La sensibilità umana e professionale di Umberto Veronesi è racchiusa in un gesto, un accordo raggiunto con una delle sue tante pazienti. Quelle dieci sigarette al giorno, che, «con un sorriso ma obtorto collo», le permise di continuare a fumare nonostante la malattia, nonostante l’aperta guerra al tabagismo da lui condotta in veste di Ministro. Emma Bonino ha raccontato così il professore di Milano nell’intervista rilasciata a Repubblica all’indomani della sua morte.
Scienziato brillante e rivoluzionario, pioniere della chirurgia conservativa del seno, ma anche medico tollerante, rispettoso delle debolezze altrui, attento alle fragilità del malato. «Io non sono il mio tumore» ha ripetuto continuamente la leader radicale nel corso di tutte le fasi della terapia, prima che potesse annunciare la sconfitta «dell’antipaticissimo signore». Un modo di affrontare il cancro senza offuscare la persona di prima, con il suo mondo, «la sua libertà, i suoi interessi e affetti». Patrimonio inviolabile da preservare e proteggere. «Umberto ebbe per me parole fin troppo di elogio,(…) apprezzando quel che dicevo» ha confessato la Bonino. Si rivolse all’oncologo in quanto illustre esperto, ma soprattutto compagno di battaglie civili.
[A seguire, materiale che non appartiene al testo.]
(** [find_first s c start] is the first index at or after [start] that
    holds [c], or the length of [s] when there is none (also when
    [start] is past the end). *)
Theorem find_first_first_occurrence (s : text) (c : ascii) (start : nat) :
  (length s <= start -> find_first s c start = length s) /\
  (start <= length s ->
   start <= find_first s c start <= length s /\
   (forall i, start <= i < find_first s c start -> nth_error s i <> Some c) /\
   (find_first s c start < length s -> nth_error s (find_first s c start) = Some c)).
Proof.
  split; [intros H; apply (find_loop_past_end s c start H)|].
  intros Hs. rewrite find_first_spec by exact Hs.
  set (p := fun x => negb (ascii_eqb x c)).
  pose proof (take_while_length_le p (skipn start s)) as Hle.
  rewrite length_skipn in Hle.
  split; [lia|split].
  - intros i Hi Hc.
    destruct (take_while_nth p (skipn start s) (i - start) ltac:(lia)) as [x [Hx Hp]].
    rewrite nth_error_skipn_add in Hx. replace (start + (i - start)) with i in Hx by lia.
    rewrite Hc in Hx. injection Hx as <-. unfold p in Hp. rewrite ascii_eqb_refl in Hp. discriminate.
  - intros Hl.
    destruct (take_while_stop_nth p (skipn start s) ltac:(rewrite length_skipn; lia)) as [x [Hx Hp]].
    rewrite nth_error_skipn_add in Hx. rewrite Hx.
    unfold p in Hp. destruct (ascii_eqb x c) eqn:E; [|discriminate].
    apply ascii_eqb_eq in E; subst; reflexivity.
Qed.

(** [find_until s c start] is the first index at or after [start] that
    does not hold [c], or the length of [s] when there is none (also
    when [start] is past the end). *)
Theorem find_until_first_other (s : text) (c : ascii) (start : nat) :
  (length s <= start -> find_until s c start = length s) /\
  (start <= length s ->
   start <= find_until s c start <= length s /\
   (forall i, start <= i < find_until s c start -> nth_error s i = Some c) /\
   (find_until s c start < length s ->
    exists x, nth_error s (find_until s c start) = Some x /\ x <> c)).
Proof.
  split; [intros H; apply (find_loop_past_end s c start H)|].
  intros Hs. rewrite find_until_spec by exact Hs.
  set (p := fun x => ascii_eqb x c).
  pose proof (take_while_length_le p (skipn start s)) as Hle.
  rewrite length_skipn in Hle.
  split; [lia|split].
  - intros i Hi.
    destruct (take_while_nth p (skipn start s) (i - start) ltac:(lia)) as [x [Hx Hp]].
    rewrite nth_error_skipn_add in Hx. replace (start + (i - start)) with i in Hx by lia.
    rewrite Hx. unfold p in Hp. apply ascii_eqb_eq in Hp; subst; reflexivity.
  - intros Hl.
    destruct (take_while_stop_nth p (skipn start s) ltac:(rewrite length_skipn; lia)) as [x [Hx Hp]].
    rewrite nth_error_skipn_add in Hx. exists x. split; [exact Hx|].
    intros ->. unfold p in Hp. rewrite ascii_eqb_refl in Hp. discriminate.
Qed.

Lemma find_first_first_occurrence_witness :
  3 <= find_first (str "a.b.c") "."%char 3 <= length (str "a.b.c") /\
  (forall i, 3 <= i < find_first (str "a.b.c") "."%char 3 ->
     nth_error (str "a.b.c") i <> Some "."%char) /\
  (find_first (str "a.b.c") "."%char 3 < length (str "a.b.c") ->
   nth_error (str "a.b.c") (find_first (str "a.b.c") "."%char 3) = Some "."%char).
Proof. apply (find_first_first_occurrence (str "a.b.c") "."%char 3). simpl; lia. Defined.

Lemma find_until_first_other_witness :
  0 <= find_until (str "  x") " "%char 0 <= length (str "  x") /\
  (forall i, 0 <= i < find_until (str "  x") " "%char 0 -> nth_error (str "  x") i = Some " "%char) /\
  (find_until (str "  x") " "%char 0 < length (str "  x") ->
   exists x, nth_error (str "  x") (find_until (str "  x") " "%char 0) = Some x /\ x <> " "%char).
Proof. apply (find_until_first_other (str "  x") " "%char 0). simpl; lia. Defined.

(** ** [leadzero] *)

(** [leadzero s num] in closed form: a string that starts with a
    non-digit is returned as it is; any other string (the empty one
    included) gets zeros on the left up to [num] characters, and is never
    shortened. *)
Theorem leadzero_closed_form (s : text) (num : nat) :
  leadzero s num =
  match s with
  | c :: _ => if is_digit c then repeat "0"%char (num - length s) ++ s else s
  | [] => repeat "0"%char num
  end.
Proof.
  unfold leadzero. destruct s as [|c r].
  - rewrite leadzero_loop_pad by (simpl; lia). unfold zero_pad. simpl.
    rewrite Nat.sub_0_r, app_nil_r; reflexivity.
  - destruct (is_digit c); simpl; [|reflexivity].
    rewrite leadzero_loop_pad by (simpl; lia). reflexivity.
Qed.


(** ** The two tokenizers *)

Lemma is_dropped_dot (c : ascii) : is_dropped (str ".") c = true -> c = "."%char.
Proof.
  intros H. apply existsb_exists in H as [x [Hin Hx]].
  simpl in Hin. destruct Hin as [<-|[]]. apply ascii_eqb_eq; exact Hx.
Qed.

Lemma no_dropped_not_in (dropped t : text) (c : ascii) :
  count_dropped dropped t = 0 -> is_dropped dropped c = true -> ~ In c t.
Proof. intros H Hc Hin. pose proof (count_dropped_In dropped t c Hin Hc). lia. Qed.

Lemma tokens_keep_join (fuel : nat) (r : text) :
  length r < fuel -> at_delimiter (str ".") r ->
  flat_map (fun u => "."%char :: u) (tokens_loop (str ".") keep_empty_tokens fuel r true) = r /\
  Forall (fun t => count_dropped (str ".") t = 0)
    (tokens_loop (str ".") keep_empty_tokens fuel r true).
Proof.
  revert r; induction fuel as [|f IH]; intros r Hf Hr; [lia|].
  destruct r as [|c r']; [split; [reflexivity|constructor]|].
  change (is_dropped (str ".") c = true) in Hr.
  cbn [tokens_loop]. unfold sep_next. rewrite Hr. cbn [negb andb].
  pose proof (take_token_spec (str ".") r') as Ht.
  destruct (take_token (str ".") r') as [t r''].
  destruct Ht as [Heq [Hct Hat]].
  assert (Hl : length r'' < f) by (rewrite Heq in Hf; simpl in Hf; rewrite length_app in Hf; lia).
  destruct (IH r'' Hl Hat) as [Hj Hc].
  split.
  - cbn [flat_map]. rewrite Hj, (is_dropped_dot c Hr), Heq. reflexivity.
  - constructor; assumption.
Qed.

(** [split_domain] loses nothing: for a non-empty domain field, its
    labels contain no ['.'] and, joined back with ['.'], give the domain
    field; there is one label more than there are dots.  The empty text
    gives no label at all. *)
Theorem split_domain_join (dom : text) :
  split_domain [] = [] /\
  (dom <> [] ->
   join "."%char (split_domain dom) = dom /\
   Forall (fun t => ~ In "."%char t) (split_domain dom) /\
   length (split_domain dom) = S (count_occ ascii_dec dom "."%char)).
Proof.
  split; [reflexivity|]. intros Hne.
  assert (Hmain : join "."%char (split_domain dom) = dom /\
                  Forall (fun t => count_dropped (str ".") t = 0) (split_domain dom)).
  { destruct dom as [|c s0]; [congruence|].
    unfold split_domain, tokenize. cbn [tokens_loop length Nat.add].
    rewrite sep_next_keep_first.
    destruct (is_dropped (str ".") c) eqn:E.
    - match goal with
      | |- context [tokens_loop _ _ ?f (c :: s0) true] =>
          destruct (tokens_keep_join f (c :: s0) ltac:(simpl; lia) E) as [Hj Hc]
      end.
      split; [cbn [join]; rewrite Hj; reflexivity|].
      constructor; [reflexivity|exact Hc].
    - pose proof (take_token_spec (str ".") (c :: s0)) as Ht.
      destruct (take_token (str ".") (c :: s0)) as [t r] eqn:Etk.
      destruct Ht as [Heq [Hct Hat]].
      assert (Hl : length (c :: s0) = length t + length r) by (rewrite Heq; apply length_app).
      match goal with
      | |- context [tokens_loop _ _ ?f r true] =>
          destruct (tokens_keep_join f r ltac:(simpl in *; lia) Hat) as [Hj Hc]
      end.
      split; [cbn [join]; rewrite Hj; symmetry; exact Heq|].
      constructor; assumption. }
  destruct Hmain as [Hj Hc]. split; [exact Hj|split].
  - eapply Forall_impl; [|exact Hc]. intros t Ht.
    apply (no_dropped_not_in (str ".")); [exact Ht|reflexivity].
  - unfold split_domain. rewrite tokenize_keep_length by exact Hne.
    f_equal. unfold count_dropped. clear.
    induction dom as [|c d IH]; [reflexivity|].
    cbn [filter count_occ].
    destruct (ascii_dec c "."%char) as [->|Hc].
    + replace (is_dropped (str ".") "."%char) with true by reflexivity.
      cbn [length]; rewrite IH; reflexivity.
    + destruct (is_dropped (str ".") c) eqn:E; [apply is_dropped_dot in E; contradiction|].
      exact IH.
Qed.

Lemma split_domain_join_witness :
  join "."%char (split_domain (str "www..example.com.")) = str "www..example.com." /\
  Forall (fun t => ~ In "."%char t) (split_domain (str "www..example.com.")) /\
  length (split_domain (str "www..example.com.")) =
    S (count_occ ascii_dec (str "www..example.com.") "."%char).
Proof. apply (split_domain_join (str "www..example.com.")). discriminate. Defined.

Lemma filter_no_dropped (dropped t : text) :
  count_dropped dropped t = 0 -> filter (fun c => negb (is_dropped dropped c)) t = t.
Proof.
  unfold count_dropped. induction t as [|c t IH]; simpl; auto.
  destruct (is_dropped dropped c); simpl; [discriminate|]. intros H; f_equal; auto.
Qed.

Lemma filter_all_dropped (dropped t : text) :
  forallb (is_dropped dropped) t = true -> filter (fun c => negb (is_dropped dropped c)) t = [].
Proof.
  induction t as [|c t IH]; simpl; auto.
  intros H; apply andb_true_iff in H as [Hc Ht]. rewrite Hc; simpl; auto.
Qed.

Lemma tokens_drop_spec (dropped : text) (fuel : nat) (s : text) (b : bool) :
  length s < fuel ->
  concat (tokens_loop dropped drop_empty_tokens fuel s b) =
    filter (fun c => negb (is_dropped dropped c)) s /\
  Forall (fun t => t <> [] /\ count_dropped dropped t = 0)
    (tokens_loop dropped drop_empty_tokens fuel s b).
Proof.
  revert s; induction fuel as [|f IH]; intros s Hf; [lia|].
  cbn [tokens_loop]. unfold sep_next.
  pose proof (take_drop_while (is_dropped dropped) s) as Hs.
  pose proof (forallb_take_while (is_dropped dropped) s) as Hpre.
  pose proof (drop_while_head (is_dropped dropped) s) as Hhead.
  assert (Hfs : filter (fun c => negb (is_dropped dropped c)) s =
                filter (fun c => negb (is_dropped dropped c)) (drop_while (is_dropped dropped) s)).
  { rewrite Hs at 1. rewrite filter_app, filter_all_dropped by exact Hpre. reflexivity. }
  assert (Hlen : length (drop_while (is_dropped dropped) s) <= length s).
  { rewrite Hs at 2. rewrite length_app. lia. }
  rewrite Hfs. clear Hs Hfs Hpre.
  destruct (drop_while (is_dropped dropped) s) as [|c r] eqn:E.
  - split; [reflexivity|constructor].
  - pose proof (take_token_spec dropped (c :: r)) as Ht.
    destruct (take_token dropped (c :: r)) as [t r'] eqn:Etk.
    destruct Ht as [Heq [Hct _]].
    assert (Htne : t <> []).
    { intros ->. simpl in Etk. rewrite Hhead in Etk.
      destruct (take_token dropped r); discriminate. }
    assert (Hl : length r' < f).
    { assert (length (c :: r) = length t + length r') by (rewrite Heq; apply length_app).
      destruct t; [congruence|]. simpl in *; lia. }
    destruct (IH r' Hl) as [Hc Hall].
    split.
    + cbn [concat]. rewrite Hc, Heq, filter_app, (filter_no_dropped dropped t Hct). reflexivity.
    + constructor; [split; assumption|exact Hall].
Qed.

(** The tokens [extract_datetime] reads from a text: none is empty,
    none contains one of the five separators ['['], ['/'], [':'], [' ']
    and [']'], and together they are the text with the separators
    removed. *)
Theorem datetime_tokens_shape (m : text) :
  concat (tokenize datetime_separators drop_empty_tokens m) =
    filter (fun c => negb (is_dropped datetime_separators c)) m /\
  Forall (fun t => t <> [] /\ forall c, In c datetime_separators -> ~ In c t)
    (tokenize datetime_separators drop_empty_tokens m).
Proof.
  destruct m as [|x m']; [split; [reflexivity|constructor]|].
  unfold tokenize.
  destruct (tokens_drop_spec datetime_separators (length (x :: m') + 2) (x :: m') false
              ltac:(lia)) as [Hc Hall].
  split; [exact Hc|].
  eapply Forall_impl; [|exact Hall]. intros t [Hne Hct]. split; [exact Hne|].
  intros c Hin. apply (no_dropped_not_in datetime_separators); [exact Hct|].
  unfold is_dropped. apply existsb_exists. exists c. split; [exact Hin|apply ascii_eqb_refl].
Qed.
Ѐ lungo l’elenco. Teorico dell’eutanasia come atto medico di pietà, del diritto inalienabile a una morte dignitosa, del testamento biologico per risolvere il dramma degli stati vegetativi irreversibili, promotore di una “cultura del dolore” e convinto dell’inutilità della sofferenza del paziente, seguace di un’idea di amore universale senza pregiudizi e di una genitorialità trasversale purché fondata sull’affetto e sull’esempio, sensibile alle sfide della modernità, intellettuale illuminato e per questo insofferente all’oscurantismo di una certa politica.
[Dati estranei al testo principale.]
(** Property X5.  Resolving or acknowledging an alert by hand marks the
    alert with that id and nothing else: the other alerts, every incident
    (also the one the alert was raised for) and every status record stay as
    they are, and the alert is no longer among the active ones.  An id that
    no alert carries changes nothing at all. *)
Theorem handling_an_alert_touches_that_alert_only (now : Z) (alertId : string)
    (s : State) (a : Alert) :
  NoDup (map al_id (alerts s)) ->
  In a (alerts s) ->
  al_id a = alertId ->
  let r := resolveAlert now alertId s in
  let k := acknowledgeAlert now alertId s in
  (r.1 = Some (mark_resolved now a) /\ In (mark_resolved now a) (alerts r.2) /\
   k.1 = Some (mark_acknowledged now a) /\ In (mark_acknowledged now a) (alerts k.2)) /\
  (~ In alertId (map al_id (getActiveAlerts r.2)) /\
   ~ In alertId (map al_id (getActiveAlerts k.2))) /\
  (forall b, In b (alerts s) -> al_id b <> alertId ->
     In b (alerts r.2) /\ In b (alerts k.2)) /\
  (map alertIdentity (alerts r.2) = map alertIdentity (alerts s) /\
   map alertIdentity (alerts k.2) = map alertIdentity (alerts s)) /\
  (incidents r.2 = incidents s /\ statuses r.2 = statuses s /\
   incidents k.2 = incidents s /\ statuses k.2 = statuses s) /\
  (forall unknown, ~ In unknown (map al_id (alerts s)) ->
     resolveAlert now unknown s = (None, s) /\
     acknowledgeAlert now unknown s = (None, s)).
Proof.
  intros Hnd Hin Hid r k.
  pose proof (find_alert_by_id alertId (alerts s) a Hnd Hin Hid) as Hfind.
  assert (Hr : r.1 = Some (mark_resolved now a) /\
               alerts r.2 = update_first (alert_has_id alertId) (mark_resolved now)
                              (alerts s) /\
               incidents r.2 = incidents s /\ statuses r.2 = statuses s).
  { subst r. unfold resolveAlert. rewrite Hfind.
    cbn [fst snd].
    match goal with |- context [addActivity ?n ?x ?y ?z ?w ?st] =>
      destruct (addActivity_frame n st x y z w) as (_ & H2 & _ & _ & H5 & H6 & _)
    end.
    cbv zeta in H2, H5, H6. rewrite H2, H5, H6. now cbn. }
  assert (Hk : k.1 = Some (mark_acknowledged now a) /\
               alerts k.2 = update_first (alert_has_id alertId) (mark_acknowledged now)
                              (alerts s) /\
               incidents k.2 = incidents s /\ statuses k.2 = statuses s).
  { subst k. unfold acknowledgeAlert. rewrite Hfind.
    cbn [fst snd].
    match goal with |- context [addActivity ?n ?x ?y ?z ?w ?st] =>
      destruct (addActivity_frame n st x y z w) as (_ & H2 & _ & _ & H5 & H6 & _)
    end.
    cbv zeta in H2, H5, H6. rewrite H2, H5, H6. now cbn. }
  destruct Hr as (Hr1 & Hr2 & Hr3 & Hr4), Hk as (Hk1 & Hk2 & Hk3 & Hk4).
  unfold getActiveAlerts. rewrite Hr2, Hk2.
  split; [|split; [|split; [|split; [|split]]]].
  - repeat split; try assumption.
    + now apply find_update_first.
    + now apply find_update_first.
  - split; apply handled_alert_not_active; auto.
  - intros b Hb Hne.
    split; apply In_update_first_keep; try assumption;
      unfold alert_has_id; now apply String.eqb_neq.
  - split; apply map_update_first; reflexivity.
  - auto.
  - intros unknown Hun. unfold resolveAlert, acknowledgeAlert.
    now rewrite (find_alert_unknown unknown (alerts s) Hun).
Qed.

Lemma handling_an_alert_touches_that_alert_only_witness :
  (resolveAlert 70000 "a1" oneAlert).1 = Some (mark_resolved 70000 exampleAlert) /\
  incidents (resolveAlert 70000 "a1" oneAlert).2 = incidents oneAlert.
Proof.
  destruct (handling_an_alert_touches_that_alert_only 70000 "a1" oneAlert
              exampleAlert)
    as ((Hr & _) & _ & _ & _ & (Hinc & _) & _).
  - apply (bool_decide_unpack _). vm_compute. reflexivity.
  - left. reflexivity.
  - reflexivity.
  - split; [exact Hr|exact Hinc].
Defined.

(** ** What a dispatch sends and what it leaves alone *)

Lemma smtpRequests_app l1 l2 :
  smtpRequests (l1 ++ l2) = smtpRequests l1 ++ smtpRequests l2.
Proof.
  induction l1 as [|o l1 IH]; [reflexivity|].
  destruct o; cbn [app smtpRequests]; now rewrite IH.
Qed.

Lemma sendSms_onlyLogs env now phone message s :
  onlyLogs s (sendSms env now phone message s).1.2.
Proof.
  unfold sendSms. repeat case_match; repeat split.
Qed.

Lemma sendSmsBatch_onlyLogs env now phones message s :
  onlyLogs s (sendSmsBatch env now phones message s).1.2.
Proof.
  unfold sendSmsBatch. destruct (negb _); [apply onlyLogs_refl|].
  destruct phones; [apply onlyLogs_refl|apply sendSms_onlyLogs].
Qed.

Lemma sendSms_no_mail env now phone message s :
  smtpRequests (sendSms env now phone message s).2 = [].
Proof. unfold sendSms. repeat case_match; reflexivity. Qed.

Lemma sendSmsBatch_no_mail env now phones message s :
  smtpRequests (sendSmsBatch env now phones message s).2 = [].
Proof.
  unfold sendSmsBatch. destruct (negb _); [reflexivity|].
  destruct phones; [reflexivity|apply sendSms_no_mail].
Qed.

Lemma speak_no_mail env text s : smtpRequests (speak env text s).2 = [].
Proof. unfold speak. repeat case_match; reflexivity. Qed.

Lemma emailConfigured_onlyLogs s s' :
  onlyLogs s s' -> emailConfigured s' = emailConfigured s.
Proof.
  intros ((_ & _ & _ & Hs & _) & _). unfold emailConfigured. now rewrite Hs.
Qed.

Lemma sendEmail_requests env now recipient subject s :
  smtpRequests (sendEmail env now recipient subject s).2
  = if emailConfigured s then [recipient] else [].
Proof.
  unfold sendEmail, emailConfigured.
  destruct (emailEnabled (settings s)); [|reflexivity]. cbn [negb andb].
  destruct (String.eqb (smtpHost (settings s)) ""); [reflexivity|].
  destruct (String.eqb (smtpUser (settings s)) ""); [reflexivity|].
  cbn [orb negb andb]. destruct (transporter_sendMail _ _ _); reflexivity.
Qed.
Femminista, consacrato tale col titolo di “Donna ad honorem” da quelle stesse donne che ha curato ed amato per tutta una vita. Acerrimo nemico dei divieti posti dalla legge 40, la definiva «un’ipoteca sulla libertà». «Se liberalizziamo» diceva «non ne aumentiamo l’uso, riduciamo invece la mortalità da overdose e la criminalità collegata alla produzione e allo spaccio».
Realista quando si parlava di droga, ma visionario nel suo progetto di ospedale umano, «prolungamento naturale della vita cittadina». Il suo impegno civile si è costantemente incontrato con le iniziative promosse dall'Associazione Luca Coscioni. Condivisione di temi e battaglie che si è tradotta in una partecipazione attiva come padre della Fondazione per il progresso delle Scienze, Relatore dei convegni organizzati e firmatario di proposte di legge.
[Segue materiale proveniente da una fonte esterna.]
(** * jsplumb-react-wrapper: the canvas core, embedded and verified

    A shallow embedding of the parts of the wrapper that carry its
    behaviour: the helper functions of [utils/jsPlumbHelpers] and
    [utils/array], the selection manager ([useSelectionManager]), the
    pan/zoom controller ([usePanZoom]) and the connection reconciler and
    engine event handlers of [useJsPlumbCanvas] (the same code is inlined
    in the [FlowCanvas] component); further the drag gesture and
    [focusNode], the node registry ([useNodeRegistry]), the endpoint
    synchronizer and the selection effect of [useJsPlumbCanvas], and the
    connection callbacks of the playground application.

    Conventions.
    - A JavaScript [string] is a [string]; [undefined]/[null] is [None].
    - A JavaScript [Map<string, T>] whose iteration order is not observable
      is a [gmap string T]; a [Set<string>] whose order is observable
      (it is turned back into an array) is a duplicate-free list in
      insertion order.
    - Engine objects (connections) are mutable and shared between the
      engine and the wrapper's lookup tables: they live in a store, a list
      indexed by handle, and the tables hold handles.
    - The class string of an engine component is the list of its class
      names, in order and with their repetitions.
    - JavaScript numbers are modelled by exact rationals [Q] where the
      property at hand is one of order or of geometry, which rounding
      does not touch in the cases stated; where the digits of a result
      matter (the zoom after a number of steps) they are IEEE 754
      binary64 values, Rocq's primitive floats (module [Binary64]). *)

From Stdlib Require Import Ascii String QArith Qminmax.
From Stdlib Require Floats.
From stdpp Require Import base option strings list gmap fin_maps pretty.

Local Open Scope string_scope.

(* ===================================================================== *)
(** * 1. Data model ([types.ts])                                          *)
(* ===================================================================== *)

Inductive PortMode := ModeSource | ModeTarget | ModeBidirectional.

Record NodePort := {
  port_id : string;
  port_mode : option PortMode
}.

Record FlowNode := {
  node_id : string;
  node_ports : option (list NodePort)
}.

(** [{ nodeId: string; portId?: string }] *)
Record PortRef := {
  nodeId : string;
  portId : option string
}.

Record FlowConnection := {
  fc_id : string;
  fc_source : PortRef;
  fc_target : PortRef;
  fc_label : option string;
  fc_className : option string;
  fc_editable : option bool
}.

Record DraftConnection := {
  draft_source : PortRef;
  draft_target : PortRef
}.

Record CanvasSelection := {
  nodes : list string;
  connections : list string
}.

(* ===================================================================== *)
(** * 2. Helpers ([utils/jsPlumbHelpers], [utils/array])                  *)
(* ===================================================================== *)

Definition DEFAULT_PORT_ID : string := "default".
Definition NODE_ID_ATTRIBUTE : string := "data-node-id".

(** JavaScript truthiness of a possibly absent string: [undefined],
    [null] and the empty string are falsy. *)
Definition truthy (o : option string) : bool :=
  match o with
  | Some s => negb (bool_decide (s = EmptyString))
  | None => false
  end.

(** [portId ?? DEFAULT_PORT_ID] *)
Definition portOrDefault (p : option string) : string :=
  default DEFAULT_PORT_ID p.

(** [getEndpointUuid = (nodeId, portId?) => `${nodeId}:${portId ?? DEFAULT_PORT_ID}`] *)
Definition getEndpointUuid (n : string) (p : option string) : string :=
  n +:+ ":" +:+ portOrDefault p.

(** The effective port list of a node, as [synchronizeEndpoints] and the
    renderer compute it:
    [node.ports && node.ports.length > 0 ? node.ports : [{ id: DEFAULT_PORT_ID }]]. *)
Definition effectivePorts (n : FlowNode) : list NodePort :=
  match node_ports n with
  | Some (p :: ps) => p :: ps
  | _ => [ {| port_id := DEFAULT_PORT_ID; port_mode := None |} ]
  end.

(** The endpoint identities [synchronizeEndpoints] computes for a node
    list: [getEndpointUuid(node.id, port.id)] for every effective port. *)
Definition endpointUuids (ns : list FlowNode) : list string :=
  n ← ns; (λ p, getEndpointUuid (node_id n) (Some (port_id p))) <$> effectivePorts n.

(** A JavaScript [Set<string>], as the list of its members in insertion
    order. *)
Definition setAdd (s : list string) (v : string) : list string :=
  if bool_decide (v ∈ s) then s else s ++ [v].

Definition setDelete (s : list string) (v : string) : list string :=
  filter (λ x, x ≠ v) s.

Definition setHas (s : list string) (v : string) : bool :=
  bool_decide (v ∈ s).

(** [new Set(values)] adds the values from left to right. *)
Definition newSet (values : list string) : list string :=
  fold_left setAdd values [].

(** [uniqueList = (values) => Array.from(new Set(values))] *)
Definition uniqueList (values : list string) : list string :=
  newSet values.

(** Does a string contain the character [c]? *)
Fixpoint contains (c : ascii) (s : string) : bool :=
  match s with
  | EmptyString => false
  | String a s' => bool_decide (a = c) || contains c s'
  end.

(* ===================================================================== *)
(** * 3. Selection manager ([useSelectionManager])                        *)
(* ===================================================================== *)

(** The modifier keys of a pointer event. *)
Record MouseEvent := {
  metaKey : bool;
  ctrlKey : bool;
  shiftKey : bool
}.

(** The inputs of the hook: a selection set that is supplied ([Some]) is
    externally controlled. *)
Record SelectionProps := {
  selectedNodes : option (list string);
  selectedConnections : option (list string);
  allowMultiSelect : bool
}.

Definition initialSelection : CanvasSelection :=
  {| nodes := []; connections := [] |}.

(** [selection]: [selectedNodes ?? internalSelection.nodes], and likewise
    for connections. [selectionRef.current] holds this value. *)
Definition selection (p : SelectionProps) (internal : CanvasSelection) : CanvasSelection :=
  {| nodes := default (nodes internal) (selectedNodes p);
     connections := default (connections internal) (selectedConnections p) |}.

(** [emitSelection(nextNodes, nextConnections)]: the new internal state
    and the value handed to [onSelectionChange]. *)
Definition emitSelection (p : SelectionProps) (nextNodes nextConnections : list string)
    (previous : CanvasSelection) : CanvasSelection * CanvasSelection :=
  ({| nodes := match selectedNodes p with None => nextNodes | Some _ => nodes previous end;
      connections :=
        match selectedConnections p with None => nextConnections | Some _ => connections previous end |},
   {| nodes := default nextNodes (selectedNodes p);
      connections := default nextConnections (selectedConnections p) |}).

(** [allowMultiSelectRef.current && (event.metaKey || event.ctrlKey || event.shiftKey)] *)
Definition isMulti (p : SelectionProps) (ev : MouseEvent) : bool :=
  allowMultiSelect p && (metaKey ev || ctrlKey ev || shiftKey ev).

(** [if (s.has(v)) s.delete(v) else s.add(v)] *)
Definition setToggle (s : list string) (v : string) : list string :=
  if setHas s v then setDelete s v else setAdd s v.

Definition updateNodeSelection (p : SelectionProps) (id : string) (ev : MouseEvent)
    (internal : CanvasSelection) : CanvasSelection * CanvasSelection :=
  let multi := isMulti p ev in
  let current := selection p internal in
  let currentNodes := newSet (nodes current) in
  let nextNodes := if multi then setToggle currentNodes id else [id] in
  let nextConnections := if multi then connections current else [] in
  emitSelection p (uniqueList nextNodes) (uniqueList nextConnections) internal.

(** The [EVENT_CLICK] handler bound by [attachConnectionHandlers] for the
    connection whose declared identity is [id]; without an original event
    the handler returns before doing anything. *)
Definition connectionClick (p : SelectionProps) (id : string) (originalEvent : option MouseEvent)
    (internal : CanvasSelection) : CanvasSelection * option CanvasSelection :=
  match originalEvent with
  | None => (internal, None)
  | Some ev =>
      let multi := isMulti p ev in
      let current := selection p internal in
      let currentConnections := newSet (connections current) in
      let nextConnections := if multi then setToggle currentConnections id else setAdd [] id in
      let nextNodes := if multi then nodes current else [] in
      let '(internal', emitted) :=
        emitSelection p (uniqueList nextNodes) (uniqueList nextConnections) internal in
      (internal', Some emitted)
  end.

(** [clearSelection = () => emitSelection([], [])] *)
Definition clearSelection (p : SelectionProps) (internal : CanvasSelection)
    : CanvasSelection * CanvasSelection :=
  emitSelection p [] [] internal.

(** [handleCanvasClick]: a click whose target lies inside a node, a port or
    a connection delete button is ignored, any other click clears. *)
Definition handleCanvasClick (p : SelectionProps) (insideNodePortOrDelete : bool)
    (internal : CanvasSelection) : CanvasSelection * option CanvasSelection :=
  if insideNodePortOrDelete then (internal, None)
  else let '(internal', emitted) := clearSelection p internal in (internal', Some emitted).

(** The internal transitions of the selection state. *)
Inductive SelectionEvent :=
  | NodeClick (id : string) (ev : MouseEvent)
  | ConnectionClick (id : string) (originalEvent : option MouseEvent)
  | CanvasClick (insideNodePortOrDelete : bool).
Veronesi era «un punto di riferimento per le grandi speranze laiche del nostro paese» hanno dichiarato il Tesoriere e il Segretario dell’associazione. L’ultima stagione del suo idealismo è stata profondamente segnata dall’idea di una scienza a servizio della concordia universale. Immaginava una comunità scientifica animata da un pacifismo né evanescente, né astratto, ma «razionale e praticabile». Un’utopia che si poneva obiettivi concreti «per diffondere un clima di tolleranza e solidarietà».
Nel penultimo capitolo di Confessioni di un anticonformista, scritto assieme alla giornalista Annalisa Chirico, c’è una testimonianza autentica della fine di un ciclo. Non è un bilancio, perché «quel che è stato è stato», ma un’autoanalisi lucida, una riflessione critica sulla propria esistenza. Poco spazio lasciato ai rimorsi: «Ne ho cento e nessuno»; nessun margine per l’autocelebrazione: «Sostanzialmente ho fallito».
Lo sguardo fino all’ultimo proiettato verso il futuro. Non il proprio, percepito come prossimo a ritornare nel nulla dove tutto è cominciato, bensì al progresso dell’umanità, a quello che sarà del mondo tra cento e duecento anni. Le ultime parole pubbliche le ha rivolte, non a caso, ai giovani medici. «L’importante non è sapere, ma cercare» ha scritto, consegnando alle generazioni di domani il suo invito appassionato a coltivare dubbio e trasgressione.